Looted art is taking centre stage at Mauritshuis museum in The Hague, Netherlands.
“Loot – 10 stories” puts 10 objects and their history in the spotlight thanks to virtual reality (VR).
The exhibition focuses on three periods: colonial looted art, the art thefts committed by French revolutionaries in 1795, and art stolen by the Nazis from Jewish owners.
The artworks are from the collections of the Mauritshuis, but also three Berlin museums (Ethnologisches Museum, Stadtmuseum, Gipsformerei), and the Musée des beaux-arts de Rennes (France).
“A museum is there to make those objects look more beautiful, but we don’t make them more beautiful. The light is working light as you can see here. So with the VR installation, you put on your goggles and your VR installation and then you dive into the moment of loot itself. So you as a visitor are witness of the loot, and then the object tells the story by itself. It’s about the biography of the objects, and the object tells the story to you as a visitor,” says Marine Grosselink, director of the Mauritshuis.

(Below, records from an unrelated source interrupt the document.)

(** The fields of [init_mm] that are set. *)
Definition read_mm (env : boot_env) (mm : mm_struct) : res mm_struct :=
  let param := aget (BOOT_PARAMS env) in
  start_video ← param PARAMS_OFFSET_START_VIDEO;
  end_video ← param PARAMS_OFFSET_END_VIDEO;
  start_code ← param PARAMS_OFFSET_START_CODE;
  end_code ← param PARAMS_OFFSET_END_CODE;
  start_data ← param PARAMS_OFFSET_START_DATA;
  end_data ← param PARAMS_OFFSET_END_DATA;
  start_bss ← param PARAMS_OFFSET_START_BSS;
  end_bss ← param PARAMS_OFFSET_END_BSS;
  end_kernel ← param PARAMS_OFFSET_END_KERNEL;
  start_percpu ← param PARAMS_OFFSET_START_PERCPU;
  end_percpu ← param PARAMS_OFFSET_END_PERCPU;
  boot_size ← param PARAMS_OFFSET_BOOT_SIZE;
  Ret {| start_code := start_code; end_code := end_code; start_data := start_data;
         end_data := end_data; start_bss := start_bss; end_bss := end_bss;
         start_brk := end_kernel; brk := brk mm; start_stack := KERNEL_STACK_START env;
         start_heap := KERNEL_STACK_START env; end_heap := phys_to_virt (u64 (boot_size * 0x100000));
         start_percpu := start_percpu; end_percpu := end_percpu;
         start_reserved := start_video; end_reserved := end_video |}.

Definition read_mp (env : boot_env) (mp0 : mp_state) : res mp_state :=
  let '(str, isa, pci, pcmp) := mp_literals env in
  mp_spec_init str isa pci pcmp (memory env) mp0.

(** The globals hold [mm0], [cpu0] and [mp0] before, and [p] is the processor. *)
Definition setup_arch {P} `{Processor P} (env : boot_env) (mm0 : mm_struct) (cpu0 : cpuinfo_x86)
    (mp0 : mp_state) (p : P) : res (arch * P) :=
  phy_mem_size ← aget (BOOT_PARAMS env) PARAMS_OFFSET_PHYMEM_SIZE;
  boot_gdt ← aget (BOOT_PARAMS env) PARAMS_OFFSET_BOOT_GDT;
  mm ← read_mm env mm0;
  cpu ← early_identify_cpu (cpuid env) cpu0;
  let b := bootmem_init (start_heap mm) (end_heap mm) in
  '(gdt, segs, tr, tss, b) ← gdt_init (boot_descriptors env) (gdt_page env) b;
  '(idt, idtr, b) ← idt_init (except_stubs env) b;
  '(cr3_val, tables, b) ← paging_init phy_mem_size (table_memory env) b;
  let p := load_tables cr3_val p in
  mp ← read_mp env mp0;
  '(mem_map, map, heads, b) ← mem_map_init phy_mem_size (map_area env) (map_heads env) b;
  Ret ({| phy_mem_size := phy_mem_size; boot_gdt := boot_gdt; init_mm := mm; boot_cpu_data := cpu;
          gdt_table := gdt; segs := segs; tr := tr; tss := tss; idt := idt; idtr := idtr;
          tables := tables; mp := mp; mem_map_at := mem_map; map_table := map; table_heads := heads;
          bootmem_left := b |}, p).

(** ** Lemmas *)

Lemma byte_shift v j : 0 <= j -> u8 (Z.shiftr v (8 * j)) = v / 256 ^ j mod 256.
Proof.
  intros Hj. rewrite Z.shiftr_div_pow2, Z.pow_mul_r by lia. done.
Qed.

Lemma bytes_le_4 v : bytes_le 4 v = (fun j => u8 (Z.shiftr v (8 * j))) <$> [0; 1; 2; 3].
Proof.
  cbn [bytes_le fmap list_fmap]. rewrite !byte_shift by lia.
  rewrite !Z.div_div by lia. by rewrite Z.pow_0_r, Z.div_1_r.
Qed.

Lemma bytes_le_range n v : Forall (fun b => 0 <= b < 256) (bytes_le n v).
Proof.
  revert v. induction n as [|n IH]; intros v; [done|]. cbn [bytes_le].
  apply Forall_cons_2; [apply Z.mod_pos_bound; lia | apply IH].
Qed.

Rembrandt’s Self-Portrait from 1669 is one of the artworks which can be seen in VR. The painting belonged to the Jewish Rathenau family but was confiscated by Nazis during World War II.
The Quadriga on the Brandenburg Gate in Berlin is another highlight. It was looted by Napoleon in 1806.
In the exhibition, the artistic duo Jongsma+O’Neill uses VR experience to present the story of the looted objects.
“We made a very deliberate choice with these experiences to essentially draw people into history. It’s not particularly narrative. You’re essentially arriving back at a time that you would not have access to. Like you stepped into a time machine,” says Kel O’Neill, co-curator of the exhibition.
“Loot – 10 stories” runs from 14 September 2023 to 7 January 2024.